- Assigned task: Copy verbatim the block of lines in the entries below whose first line contains "unfold bind, lift, ret. rewrite Hflip." and whose last line contains "assert (Hidx : (4". Leave out all other lines.

[[ Supplied material, beginning ]]

(** The fraction of name, phone, location and images that are present and
    non-empty on the base record. *)
Definition profile_completeness (p : Profile) : Q :=
  (indicator (filled_str (name p)) + indicator (filled_str (phone p))
   + indicator (filled_str (location p)) + indicator (filled_list (images p))) / 4.

(** The sum of the five weighted terms. *)
Definition weighted_sum (e : Analyzer.EnrichedProfile) : Q :=
  0.30 * indicator (Analyzer.get_face_detected e)
  + 0.20 * indicator (Analyzer.get_phone_valid e)
  + 0.20 * indicator (Analyzer.get_location_valid e)
  + 0.15 * average_image_quality (Analyzer.get_image_quality e)
  + 0.15 * profile_completeness (Analyzer.base e).

(** The encodings of the faces found in the images that could be
    downloaded, in the order of the list. *)
Definition faces_in_downloads
    (session_get : string -> result Analyzer.Response)
    (imdecode : list Byte.byte -> result (option Img.Image))
    (face_locations : Img.Image -> result (list Analyzer.Box))
    (face_recognition_encodings :
       Img.Image -> list Analyzer.Box -> result (list Analyzer.Encoding))
    (image_urls : list string) : list Analyzer.Encoding :=
  omap (fun url =>
          Analyzer.download_image session_get imdecode url
          ≫= Analyzer.detect_face face_locations face_recognition_encodings)
    image_urls.
(** When the instruction byte strings can be reversed (needed for
    [Endness.BE] only) and the unicorn block does not raise, the
    constructor returns the instance described by [constructed] and
    leaves the registry and the log alone. *)
Lemma Arch_init_constructed (v : Variant) (endness : string) (w : World)
    (uc : option Z * option (gmap string Z)) :
  endness ∈ [Endness.LE; Endness.BE; Endness.ME] →
  (endness = Endness.BE →
   (length (cls_ret_instruction v) mod 4 = 0)%nat
   ∧ (length (cls_nop_instruction v) mod 4 = 0)%nat) →
  init_unicorn env v endness = Ok uc →
  ∃ vex w1,
    Arch_init env v endness w = (Ok (constructed env v endness vex uc), w1)
    ∧ globals w1 = globals w.
Proof.
  intros Hvalid Hlen Huc. unfold Arch_init.
  rewrite bool_decide_eq_true_2 by exact Hvalid. cbn [negb].
  unfold bind at 1.
  destruct (init_vex_archinfo_total w) as (vex & w1 & -> & Hg1).
  unfold constructed.
  destruct (String.eqb_spec endness Endness.BE) as [Hbe|Hne].
  - destruct (Hlen Hbe) as [Hr Hn].
    destruct (flip_vex_endness_total vex w1) as (w2 & Hflip & Hg2).
    unfold bind, lift, ret. rewrite Hflip.
    rewrite (reverse_ends_groups _ Hr), (reverse_ends_groups _ Hn), Huc.
    exists vex, w2. split; [reflexivity|congruence].
  - unfold bind, lift, ret. rewrite Huc.
    exists vex, w1. split; [reflexivity|exact Hg1].
Qed.

(** A variant without a unicorn mode skips the unicorn block. *)
Lemma init_unicorn_skipped (v : Variant) (endness : string) :
  cls_uc_mode v = None → init_unicorn env v endness = Ok (None, None).
Proof. intros H. unfold init_unicorn. rewrite H. reflexivity. Qed.
End init_facts.

(** Position [i] of the group-reversed string holds the byte that sat at
    the mirrored position of the same aligned group of four. *)
Lemma swap_groups4_lookup (fuel n : nat) (s : list byte) (i : nat) :
  length s = (4 * n)%nat → (n ≤ fuel)%nat → (i < length s)%nat →
  swap_groups4 fuel s !! i = s !! (4 * (i / 4) + 3 - i mod 4)%nat.
Proof.
  revert n s i. induction fuel as [|fuel IH]; intros n s i Hlen Hfuel Hi.
  - assert (n = 0%nat) by lia. subst n. simpl in Hlen. lia.
  - destruct s as [|a [|b [|c [|d s']]]]; simpl in Hlen, Hi; try lia.
    destruct n as [|n]; [lia|].
    destruct i as [|[|[|[|i]]]]; try reflexivity.
    assert (Hidx : (4 * (S (S (S (S i))) / 4) + 3 - S (S (S (S i))) mod 4
                    = S (S (S (S (4 * (i / 4) + 3 - i mod 4)))))%nat).
    { replace (S (S (S (S i)))) with (i + 1 * 4)%nat by lia.
      rewrite Nat.div_add, Nat.Div0.mod_add by lia.
      pose proof (Nat.mod_upper_bound i 4). lia. }
    rewrite Hidx. apply (IH n s' i); lia.
Qed.

Lemma reversed_in_groups_of_4_lookup (s : list byte) (i : nat) :
  (length s mod 4 = 0)%nat → (i < length s)%nat →
  reversed_in_groups_of_4 s !! i = s !! (4 * (i / 4) + 3 - i mod 4)%nat.
Proof.
  intros Hmod Hi. unfold reversed_in_groups_of_4.
  pose proof (Nat.div_mod_eq (length s) 4).
  apply (swap_groups4_lookup _ (length s / 4)); lia.
Qed.

Section init_properties.
Variable env : Env.

Lemma init_unicorn_BE_LE (v : Variant) uc :
  init_unicorn env v Endness.BE = Ok uc →
  ∃ uc', init_unicorn env v Endness.LE = Ok uc'.
Proof.
  unfold init_unicorn. destruct (cls_uc_mode v) as [m|]; [|eauto].
  cbn [String.eqb Endness.BE Endness.LE].
  replace (String.eqb Endness.BE Endness.BE) with true by reflexivity.
  replace (String.eqb Endness.LE Endness.BE) with false by reflexivity.
  destruct (_unicorn env); [|discriminate].
  destruct (fold_left _ _ _); [eauto|discriminate].
Qed.

(** C1 (as the code has it). For every valid endness [e] the constructor
    passes its check, and when the rest of it does not raise (for
    [Endness.BE] the two instruction strings must have lengths that are
    multiples of 4; the unicorn block must succeed) it returns an
    instance whose [memory_endness] and [register_endness] are [e] when
    [e] is [Endness.BE], and are otherwise the values the variant class
    declares; so [Endness.LE] is read back on a class that declares
    little. *)
Theorem Arch_init_endness_readback (v : Variant) (e : string) (w : World)
    (uc : option Z * option (gmap string Z)) :
  e ∈ [Endness.LE; Endness.BE; Endness.ME] →
  (e = Endness.BE →
   (length (cls_ret_instruction v) mod 4 = 0)%nat
   ∧ (length (cls_nop_instruction v) mod 4 = 0)%nat) →
  init_unicorn env v e = Ok uc →
  ∃ a w',
    Arch_init env v e w = (Ok a, w')
    ∧ (e = Endness.BE → memory_endness a = e ∧ register_endness a = e)
    ∧ (e ≠ Endness.BE →
       memory_endness a = cls_memory_endness v
       ∧ register_endness a = cls_register_endness v)
    ∧ (e = Endness.LE →
       cls_memory_endness v = Endness.LE →
       cls_register_endness v = Endness.LE →
       memory_endness a = e ∧ register_endness a = e).
Proof.
  intros Hvalid Hlen Huc.
  destruct (Arch_init_constructed env v e w uc Hvalid Hlen Huc)
    as (vex & w1 & Hinit & _).
  eexists _, _. split; [exact Hinit|].
  cbn [constructed memory_endness register_endness].
  destruct (String.eqb_spec e Endness.BE) as [->|Hne].
  - repeat split; try congruence. all: discriminate.
  - repeat split; try congruence.
Qed.

End init_properties.

(** The base class, asked for middle-endian, is constructed and reports
    little-endian. *)
Lemma Arch_init_middle_reads_little :
  res_map (fun a => (memory_endness a, register_endness a))
          (run (Arch_init bare_env Arch_class Endness.ME) empty_world)
  = Ok (Endness.LE, Endness.LE)
  ∧ ¬ (∃ a w', Arch_init bare_env Arch_class Endness.ME empty_world = (Ok a, w')
               ∧ memory_endness a = Endness.ME
               ∧ register_endness a = Endness.ME).
Proof.
  split; [vm_compute; reflexivity|].
  intros (a & w' & H & Hm & _). vm_compute in H.
  injection H as <- _. vm_compute in Hm. discriminate.
Qed.

Lemma Arch_init_endness_readback_witness :
  ∃ a w',
    Arch_init bare_env Arch_class Endness.BE empty_world = (Ok a, w')
    ∧ (Endness.BE = Endness.BE →
       memory_endness a = Endness.BE ∧ register_endness a = Endness.BE)
    ∧ (Endness.BE ≠ Endness.BE →
       memory_endness a = cls_memory_endness Arch_class
       ∧ register_endness a = cls_register_endness Arch_class)
    ∧ (Endness.BE = Endness.LE →
       cls_memory_endness Arch_class = Endness.LE →
       cls_register_endness Arch_class = Endness.LE →
       memory_endness a = Endness.BE ∧ register_endness a = Endness.BE).
Proof.
  apply (Arch_init_endness_readback bare_env Arch_class Endness.BE empty_world
           (None, None)).
  - apply list_elem_of_further, list_elem_of_here.
  - intros _. split; reflexivity.
  - reflexivity.
Defined.

Example sample_mips_le_constructed :
  Arch_init bare_env sample_mips Endness.LE empty_world
  = (Ok sample_mips_le, empty_world).
Proof. reflexivity. Qed.

Example sample_mips_be_constructed :
  Arch_init bare_env sample_mips Endness.BE empty_world
  = (Ok sample_mips_be, empty_world).
Proof. reflexivity. Qed.

Example sample_mips_be_ret :
  ret_instruction sample_mips_be = [x03; xe0; x00; x08; x00; x20; x08; x25].
Proof. reflexivity. Qed.

(** ** [Arch.__eq__] *)

Lemma Arch_eq_true_iff (a b : Arch) :
  Arch_eq a (OArch b) = true
  ↔ (name a, bits a, memory_endness a) = (name b, bits b, memory_endness b).
Proof.
  unfold Arch_eq. rewrite !andb_true_iff, !bool_decide_eq_true, String.eqb_eq.
  split.
  - intros [[-> ->] ->]. reflexivity.
  - intros [= -> -> ->]. auto.
Qed.
(** The lines written with [console.error] and the call made. *)
Definition main (rocket : string) (isTTY : bool) (PO_APP_TOKEN : option string)
    (USER_TOKENS : list string) (stdin : list string) : list string * cli_call :=
  let hasCustomMessage := negb isTTY in
  let hint :=
    if isTTY
    then ["[?] No custom message content: Pipe your message in via STDIN"]
    else [] in
  if negb (truthy PO_APP_TOKEN)
  then (hint ++ ["[!] No application token set as PO_APP_TOKEN in the env!"],
        ProcessExit 1)
  else if Nat.eqb (length USER_TOKENS) 0
  then (hint ++ ["[!] No user targets provided as script arguments!"], ProcessExit 1)
  else
    let msg := if hasCustomMessage then String.concat "" stdin else "" in
    match USER_TOKENS with
    | [userToken] => (hint, CallLob userToken (payloadString rocket msg) "Welcome" "iphone")
    | _ => (hint, CallLobToAll USER_TOKENS (payloadString rocket msg))
    end.

(** ** The demo variant

    The second [Bloblob] of the file: simulation is switched on by a
    constant, the URL builder has no device, and errors carry no [target].
    Its [allPromisesSettled] is the one above. *)

Definition DEMO_NO_POST : bool := true.

Definition DEMO_ID : string := "01234567-3218-41af-83d8-fedcba987654".

Definition generatePostURL (this : Bloblob) (userToken message : string)
    (title : option string) : string :=
  let params :=
    [("token", default "undefined" (appToken this));
     ("user", userToken);
     ("message", message)] in
  let params :=
    match title with
    | Some t => params ++ [("title", t)]
    | None => params
    end in
  API_EP_MESSAGES +:+ "?" +:+ URLSearchParams_toString params.

Definition demo_postToApi (this : Bloblob) (tgt message : string)
    (title : option string) : launch :=
  if Nat.ltb 1024 (String.length message)
  then Done (Reject (VErr (Error "Message is too long" None)))
  else
    let url := generatePostURL this tgt message title in
    if DEMO_NO_POST then Simulated url else Posted url.

(** The callback given to [request.concat] in the demo variant. *)
Definition demo_postToApi_callback (r : transport_result) : reaction :=
  match data r with
  | None => Uncaught (VNative TypeError)
  | Some strData =>
      match err r with
      | Some e => CallReject (VErr e)
      | None =>
          match res r with
          | None => Uncaught (VNative TypeError)
          | Some rs =>
              if negb (statusCode rs =? 200)%N then
                match JSON_parse strData with
                | None => Uncaught (VNative SyntaxError)
                | Some json =>
                    match get_property json "errors" with
                    | Normal (VJson (JArr items)) =>
                        CallReject (VErr (Error
                          ("HTTP " +:+ Number_toString (statusCode rs) +:+ ": "
                             +:+ Array_join " " items) None))
                    | _ => Uncaught (VNative TypeError)
                    end
                end
              else
                match JSON_parse strData with
                | Some json =>
                    match get_property json "request" with
                    | Normal v => CallResolve v
                    | Throw _ => CallReject (VErr (Error "Response malformed?" None))
                    end
                | None => CallReject (VErr (Error "Response malformed?" None))
                end
          end
      end
  end.

Definition demo_arrival_outcome (l : launch) (a : arrival) : option outcome :=
  match l, a with
  | Posted _, Response r =>
      match demo_postToApi_callback r with
      | CallResolve v => Some (Resolve v)
      | CallReject v => Some (Reject v)
      | Uncaught _ => None
      end
  | Simulated _, TimerFired => Some (Resolve (VJson (JStr DEMO_ID)))
  | _, _ => None
  end.

Definition demo_submission_after (l : launch) (arrivals : list arrival) : promise :=
  fold_left (fun p a =>
               match demo_arrival_outcome l a with
               | Some o => settle_promise p o
               | None => p
               end)
            arrivals (launch_promise l).

Definition demo_lob (this : Bloblob) (userToken message title : option string) : launch :=
  if negb (truthy (appToken this))
  then Done (Reject (VErr (Error "No application token!" None)))
  else if negb (truthy userToken)
  then Done (Reject (VErr (Error "No user token provided!" None)))
  else if negb (truthy message)
  then Done (Reject (VErr (Error "No message!" None)))
  else demo_postToApi this (default "" userToken) (default "" message) title.

Definition demo_lobToAll_effects (this : Bloblob) (userTokens : list string)
    (message : string) (title : option string) : list effect :=
  concat (map (fun user => launch_effects (demo_postToApi this user message title))
              userTokens).

(** ** Invariant of the aggregator

    What holds in every state that [allPromisesSettled] can reach: a queued
    job belongs to a settled promise whose slot is still a hole, a written
    slot holds the value of its promise, every settled promise has its job
    queued or its slot written, and the returned promise is resolved
    exactly when the scan succeeds on a list that is not empty. *)
Record agg_inv (st : aggregator) : Prop :=
  { inv_length : length (results st) = length (promiseList st);
    inv_nodup : NoDup (jobs st).*1;
    inv_job : forall i v, (i, v) ∈ jobs st ->
      results st !! i = Some None /\
      exists o, promiseList st !! i = Some (Settled o) /\ outcome_value o = v;
    inv_written : forall i v, results st !! i = Some (Some v) ->
      exists o, promiseList st !! i = Some (Settled o) /\ outcome_value o = v;
    inv_settled : forall i o, promiseList st !! i = Some (Settled o) ->
      (i, outcome_value o) ∈ jobs st \/ results st !! i = Some (Some (outcome_value o));
    inv_resolved : resolved st =
      match promiseList st with [] => false | _ => scan (results st) end;
    inv_calls : ok_calls st = if resolved st then 1 else 0 }.
(** One chapter: between one and three gateway calls, each of them a
    provider request for the chapter's prompt when the client exists; the
    cache is left alone. *)
Lemma writeChapter_spends (previous : string) (info : ChapterInfo) (a : Abstraction)
    (st : LlmState) :
  let r := writeChapter' previous info a st in
  cache (snd r) = cache st /\
  exists k m,
    1 <= k <= 3 /\ m <= k /\
    gatewayCalls (snd r) = gatewayCalls st + k /\
    providerRequests (snd r)
      = providerRequests st ++ repeat (chapterPrompt info a previous) m /\
    (clientInitialized = true -> m = k).
Proof.
  unfold writeChapter, callLlmWithRetry. split; [apply retryFrom_cache_off|].
  match goal with
  | |- context [retryFrom ?pg ?pa ?va false 3 0 ?e st] =>
      destruct (retryFrom_spends pg pa va false (chapterPrompt info a previous)
                  eq_refl 3 0 e st)
        as (k & m & Hk & Hm & Hc & Hr & Hf & Hu);
      pose proof (retryFrom_succeeds pg pa va false (chapterPrompt info a previous)
                    eq_refl 3 0 e st) as Hs
  end.
  exists k, m.
  assert (Hone : 1 <= k).
  { destruct (retryFrom _ _ _ false 3 0 _ st) as [[data|e] st1] eqn:Hrun; simpl in *.
    - destruct (Hs st1 data eq_refl) as (k' & ? & ? & ? & ? & ? & Hk' & Hc' & _). lia.
    - specialize (Hf e eq_refl). lia. }
  repeat split; auto.
Qed.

[[ Supplied material, end ]]

- Solution to this exercise:
    unfold bind, lift, ret. rewrite Hflip.
    rewrite (reverse_ends_groups _ Hr), (reverse_ends_groups _ Hn), Huc.
    exists vex, w2. split; [reflexivity|congruence].
  - unfold bind, lift, ret. rewrite Huc.
    exists vex, w1. split; [reflexivity|exact Hg1].
Qed.

(** A variant without a unicorn mode skips the unicorn block. *)
Lemma init_unicorn_skipped (v : Variant) (endness : string) :
  cls_uc_mode v = None → init_unicorn env v endness = Ok (None, None).
Proof. intros H. unfold init_unicorn. rewrite H. reflexivity. Qed.
End init_facts.

(** Position [i] of the group-reversed string holds the byte that sat at
    the mirrored position of the same aligned group of four. *)
Lemma swap_groups4_lookup (fuel n : nat) (s : list byte) (i : nat) :
  length s = (4 * n)%nat → (n ≤ fuel)%nat → (i < length s)%nat →
  swap_groups4 fuel s !! i = s !! (4 * (i / 4) + 3 - i mod 4)%nat.
Proof.
  revert n s i. induction fuel as [|fuel IH]; intros n s i Hlen Hfuel Hi.
  - assert (n = 0%nat) by lia. subst n. simpl in Hlen. lia.
  - destruct s as [|a [|b [|c [|d s']]]]; simpl in Hlen, Hi; try lia.
    destruct n as [|n]; [lia|].
    destruct i as [|[|[|[|i]]]]; try reflexivity.
    assert (Hidx : (4 * (S (S (S (S i))) / 4) + 3 - S (S (S (S i))) mod 4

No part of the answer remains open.